Samurai’s major difference from Arabia is the film’s Japanese backdrop and beautiful craftsmanship brought to life by the movie’s war sequences.

Tom Cruise as Nathan is handed a rather strong role, but takes a restrained approach by underplaying the character. Cruise is an actor of great potential, but his performance in this film is bland at best. He only excels during the extravagant action segments.

When Nathan arrives in Japan, he thinks he will trade military training and strategies. This lucrative agreement is being backed by the U.S. government. Nathan begins the task of preparing his men by turning them into fighting machines. But he soon learns the nature of his presence: He is to take his army and hunt down a renegade samurai leader, Katsumoto. The rebel Katsumoto defied his emperor’s order in which all samurai must hand over their swords and become part of the progressive world. Katsumoto and his fellow compatriots would rather die than forsake the Samurai code that praises three virtues: strength, compassion and loyalty.

As the two forces engage in battle, Nathan tries to turn his men back into the action but is left on the battlefield where he fiercely battles against impossible odds. The warriors take notice of Nathan’s bravery and skill and take him as a prisoner rather than killing the noble Westerner. The rest of the film follows from there.

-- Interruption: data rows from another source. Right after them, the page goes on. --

(** * Sentiment HTTP service: request validation and response shaping

    A shallow embedding of the two analyse routes and the health route of
    [app.py] (the handlers of [main.py] are textually the same; the two
    files differ only in the usage strings of [home] and in the start-up
    block), together with the fragment of the Python runtime the handlers
    rely on: strings as sequences of code points, JSON values as decoded by
    [request.get_json()], truthiness, [in], subscripting, [str.strip],
    exceptions and [try]/[except].  The information document of [GET /],
    the route registrations and the start-up blocks of both files follow.

    The classifier (the [transformers] pipeline bound to
    [sentiment_analyzer]), Python's floats, the built-in [round], and at
    start-up [int] and the non-ASCII part of [str.lower], are
    collaborators of the service, not code of it: they are Section
    variables, so every theorem holds for all of them. *)

From Stdlib Require Import List ZArith NArith String Ascii Bool Lia.
From Stdlib Require Import DecimalString.
Import ListNotations.

Set Implicit Arguments.
Set Warnings "-register-all".

(* ================================================================== *)
(** * Python strings *)
(* ================================================================== *)

(** A Python [str] is a sequence of Unicode code points. *)
Definition pystr := list N.

(** Source literals are ASCII; [lit] reads one as a [pystr]. *)
Definition lit (s : string) : pystr :=
  map N_of_ascii (list_ascii_of_string s).

Fixpoint str_eqb (a b : pystr) : bool :=
  match a, b with
  | [], [] => true
  | x :: a', y :: b' => N.eqb x y && str_eqb a' b'
  | _, _ => false
  end.

Fixpoint startswith (s p : pystr) : bool :=
  match p, s with
  | [], _ => true
  | y :: p', x :: s' => N.eqb x y && startswith s' p'
  | _ :: _, [] => false
  end.

(** [sub in s] on two strings: substring test. *)
Fixpoint str_contains (s sub : pystr) : bool :=
  startswith s sub ||
  match s with
  | [] => false
  | _ :: s' => str_contains s' sub
  end.

(** [str.isspace] on one code point: the table behind
    [_PyUnicode_IsWhitespace]. *)
Definition is_space (c : N) : bool :=
  ((9 <=? c) && (c <=? 13) ||
   (28 <=? c) && (c <=? 32) ||
   (c =? 133) || (c =? 160) || (c =? 5760) ||
   (8192 <=? c) && (c <=? 8202) ||
   (c =? 8232) || (c =? 8233) || (c =? 8239) || (c =? 8287) ||
   (c =? 12288))%N.

Fixpoint lstrip (s : pystr) : pystr :=
  match s with
  | [] => []
  | c :: s' => if is_space c then lstrip s' else s
  end.

Definition rstrip (s : pystr) : pystr := rev (lstrip (rev s)).

(** [s.strip()] with no argument: whitespace removed at both ends. *)
Definition strip (s : pystr) : pystr := rstrip (lstrip s).

(* ================================================================== *)
(** * Python values *)
(* ================================================================== *)

Section Values.

(** The carrier of Python's [float]. *)
Variable float : Type.

(** What [request.get_json()] can hand back, and what [jsonify] takes:
    [None], [bool], [int], [float], [str], [list], and [dict] with [str]
    keys.  A dict keeps its items in insertion order; lookup takes the
    first item with the key. *)
Inductive pyval : Type :=
| PNone
| PBool (b : bool)
| PInt (n : Z)
| PFloat (f : float)
| PStr (s : pystr)
| PList (l : list pyval)
| PDict (d : list (pystr * pyval)).

(** [type(v).__name__] *)
Definition type_name (v : pyval) : pystr :=
  match v with
  | PNone => lit "NoneType"
  | PBool _ => lit "bool"
  | PInt _ => lit "int"
  | PFloat _ => lit "float"
  | PStr _ => lit "str"
  | PList _ => lit "list"
  | PDict _ => lit "dict"
  end.

Fixpoint dict_get (d : list (pystr * pyval)) (k : pystr) : option pyval :=
  match d with
  | [] => None
  | (k', v) :: d' => if str_eqb k' k then Some v else dict_get d' k
  end.

Definition dict_has (d : list (pystr * pyval)) (k : pystr) : bool :=
  match dict_get d k with Some _ => true | None => false end.

(** [v == k] for a string [k]: only an equal string compares equal. *)
Definition eq_str (k : pystr) (v : pyval) : bool :=
  match v with
  | PStr s => str_eqb s k
  | _ => false
  end.

End Values.

Arguments PNone {float}.
Arguments PBool {float} b.
Arguments PInt {float} n.
Arguments PStr {float} s.

(* ================================================================== *)
(** * Exceptions and the handler monad *)
(* ================================================================== *)

(** An instance of [Exception]: its class and the text [str(e)] gives. *)
Record exn : Type := Exn { exn_class : string; exn_str : pystr }.

Inductive outcome (A : Type) : Type :=
| Returns (a : A)
| Raises (e : exn).

Arguments Returns {A} a.
Arguments Raises {A} e.

Section Monad.

(** The state of the loaded model, whatever it is, and the type of the
    arguments it is called with. *)
Variables model arg : Type.

(** The process as a request sees it: the model behind
    [sentiment_analyzer], and the arguments it has been called with so
    far, oldest first. *)
Record world : Type := World { model_state : model; calls : list arg }.

Definition M (A : Type) : Type := world -> outcome A * world.

Definition ret {A} (a : A) : M A := fun w => (Returns a, w).

Definition raise {A} (e : exn) : M A := fun w => (Raises e, w).

Definition bind {A B} (m : M A) (k : A -> M B) : M B :=
  fun w =>
    match m w with
    | (Returns a, w') => k a w'
    | (Raises e, w') => (Raises e, w')
    end.

(** [try: body except Exception as e: handler e] *)
Definition try_except {A} (body : M A) (handler : exn -> M A) : M A :=
  fun w =>
    match body w with
    | (Returns a, w') => (Returns a, w')
    | (Raises e, w') => handler e w'
    end.

End Monad.

Arguments ret {model arg A} a.
Arguments raise {model arg A} e.

Declare Scope py_scope.
Delimit Scope py_scope with py.
Notation "x <- m ;; k" := (bind m (fun x => k))
  (at level 100, m at next level, right associativity) : py_scope.
Notation "'try' b 'except' e '=>' h" := (try_except b (fun e => h))
  (at level 100, b at next level, e name, right associativity) : py_scope.

(* ================================================================== *)
(** * The service *)
(* ================================================================== *)

(** The argument of [pipeline(..., model=...)] at module level. *)
Definition model_name : pystr :=
  lit "cardiffnlp/twitter-roberta-base-sentiment-latest".

Definition dquote : pystr := [34%N].

Definition MSG_NO_TEXT : pystr :=
  lit "Please provide text in JSON format with " ++ dquote ++ lit "text"
    ++ dquote ++ lit " key".

Definition MSG_EMPTY : pystr := lit "Text cannot be empty".

Definition MSG_NO_QUERY : pystr :=
  lit "Please provide text using the " ++ dquote ++ lit "text" ++ dquote
    ++ lit " query parameter".

Definition MSG_FAILED : pystr :=
  lit "An error occurred during sentiment analysis: ".

(** The description werkzeug gives a [BadRequest] by default. *)
Definition bad_request_description : pystr :=
  lit "The browser (or proxy) sent a request that this server could not understand.".

Section Service.

Variable float : Type.

(** [bool(x)] on a float: [x != 0.0]. *)
Variable float_truthy : float -> bool.

(** The built-in [round(x, ndigits)] on a float. *)
Variable py_round : float -> Z -> float.

Variable model : Type.

Abbreviation value := (pyval float).

(** The pipeline object: called with a value, it answers with a value (a
    list of [{'label': ..., 'score': ...}] dicts, by its documentation) or
    raises, and may change its own state. *)
Variable pipeline : value -> model -> outcome value * model.

Abbreviation M := (M model value).

Local Open Scope py_scope.
Local Open Scope Z_scope.

(** ** Runtime operations

    The texts of the runtime's own exceptions are those of CPython 3.11 to
    3.13. *)

(** [bool(v)] *)
Definition truthy (v : value) : bool :=
  match v with
  | PNone => false
  | PBool b => b
  | PInt n => negb (Z.eqb n 0)
  | PFloat f => float_truthy f
  | PStr s => match s with [] => false | _ => true end
  | PList l => match l with [] => false | _ => true end
  | PDict d => match d with [] => false | _ => true end
  end.

Definition TypeError (msg : pystr) : exn := Exn "TypeError" msg.
Definition KeyError (msg : pystr) : exn := Exn "KeyError" msg.
Definition AttributeError (msg : pystr) : exn := Exn "AttributeError" msg.

(** [k in v] for a string [k] *)
Definition contains (v : value) (k : pystr) : M bool :=
  match v with
  | PDict d => ret (dict_has d k)
  | PList l => ret (existsb (eq_str k) l)
  | PStr s => ret (str_contains s k)
  | _ => raise (TypeError (lit "argument of type '" ++ type_name v
                             ++ lit "' is not iterable"))
  end.

(** [v[k]] for a string [k] (the key is plain: its [repr] is the key in
    single quotes) *)
Definition getitem (v : value) (k : pystr) : M value :=
  match v with
  | PDict d =>
      match dict_get d k with
      | Some x => ret x
      | None => raise (KeyError (lit "'" ++ k ++ lit "'"))
      end
  | PList _ =>
      raise (TypeError (lit "list indices must be integers or slices, not str"))
  | PStr _ =>
      raise (TypeError (lit "string indices must be integers, not 'str'"))
  | _ => raise (TypeError (lit "'" ++ type_name v
                             ++ lit "' object is not subscriptable"))
  end.

(** [v.strip()]: only [str] has the method. *)
Definition call_strip (v : value) : M value :=
  match v with
  | PStr s => ret (PStr (strip s))
  | _ => raise (AttributeError (lit "'" ++ type_name v
                                  ++ lit "' object has no attribute 'strip'"))
  end.

(** The items a [for] loop over [v] visits: the elements of a list, the
    keys of a dict, the characters of a string. *)
Definition iterate (v : value) : M (list value) :=
  match v with
  | PList l => ret l
  | PDict d => ret (map (fun kv => PStr (fst kv)) d)
  | PStr s => ret (map (fun c => PStr [c]) s)
  | _ => raise (TypeError (lit "'" ++ type_name v
                             ++ lit "' object is not iterable"))
  end.

(** [round(v, ndigits)] for [ndigits >= 0]: a float is rounded, an int
    (and a bool, as the int it is) rounds to itself. *)
Definition round_ (v : value) (ndigits : Z) : M value :=
  match v with
  | PFloat f => ret (PFloat (py_round f ndigits))
  | PInt n => ret (PInt n)
  | PBool b => ret (PInt (if b then 1 else 0))
  | _ => raise (TypeError (lit "type " ++ type_name v
                             ++ lit " doesn't define __round__ method"))
  end.

(** [sentiment_analyzer(text)]: the call is recorded in the world. *)
Definition sentiment_analyzer (text : value) : M value :=
  fun w =>
    let (r, m') := pipeline text (model_state w) in
    (r, World m' (calls w ++ [text])).

(** ** Flask *)

(** What the handlers read of a request: the outcome of
    [request.get_json()] and the query parameters [request.args].
    [get_json] answers with the decoded body; it answers [None] for the
    body [null] (and, before Flask 2.1, for a request whose content type
    is not JSON), and raises [BadRequest] when the body does not decode. *)
Record request : Type :=
  Request { get_json : outcome value; args : list (pystr * pystr) }.

Definition request_get_json (r : request) : M value :=
  fun w => (get_json r, w).

(** [request.args.get(key, default)] *)
Fixpoint args_get (a : list (pystr * pystr)) (key default : pystr) : pystr :=
  match a with
  | [] => default
  | (k, v) :: a' => if str_eqb k key then v else args_get a' key default
  end.

(** [werkzeug.exceptions.BadRequest]: [str(e)] is the status line
    followed by the description. *)
Definition BadRequest (description : pystr) : exn :=
  Exn "BadRequest" (lit "400 Bad Request: " ++ description).

(** [jsonify(v)]: the response carrying [v] as its JSON document. *)
Definition jsonify (v : value) : value := v.

Definition error_body (msg : pystr) : value :=
  PDict [(lit "error", PStr msg)].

Director Edward Zwick has proven to be a genius at capturing breathtakingly large-scale battle scenes with added realism in flicks such as Glory, Courage Under Fire and Legends of The Fall. With Samurai, Zwick continues his epic filmmaking with hundreds of warriors and well choreographed fight sequences that serves as one of the main attractions of his latest work.

Samurai uses Dances with Wolves as an obvious point of reference. The film depicts Cruise in the earnest mold of Kevin Costner, another actor with a limited range in roles and skills. As such, The Last Samurai is a film with an endearing ambition sidetracked by the film’s need for a commercial and conventional ending.

The film’s conclusion is predictable, but one can’t expect true art from a Hollywood, big-budget action flick. That’s not to say Samurai doesn’t try to achieve a higher level of filmmaking, but the film’s ending is just typical “Hollywood” rather than something daring or innovative.

Samurai’s rather blatant swiping from other epics leaves it as a film that feels too familiar without any distinctive characteristics of its own. Samurai is still a smart, enjoyable action flick with enough popcorn entertainment to keep audiences on the edge on their seats.

Viewers shouldn’t expect a history lesson on Japan’s arrival as a world power, but instead to see Cruise as a noble, tortured American soldier whose behavior makes him a role model to all Samurai warriors.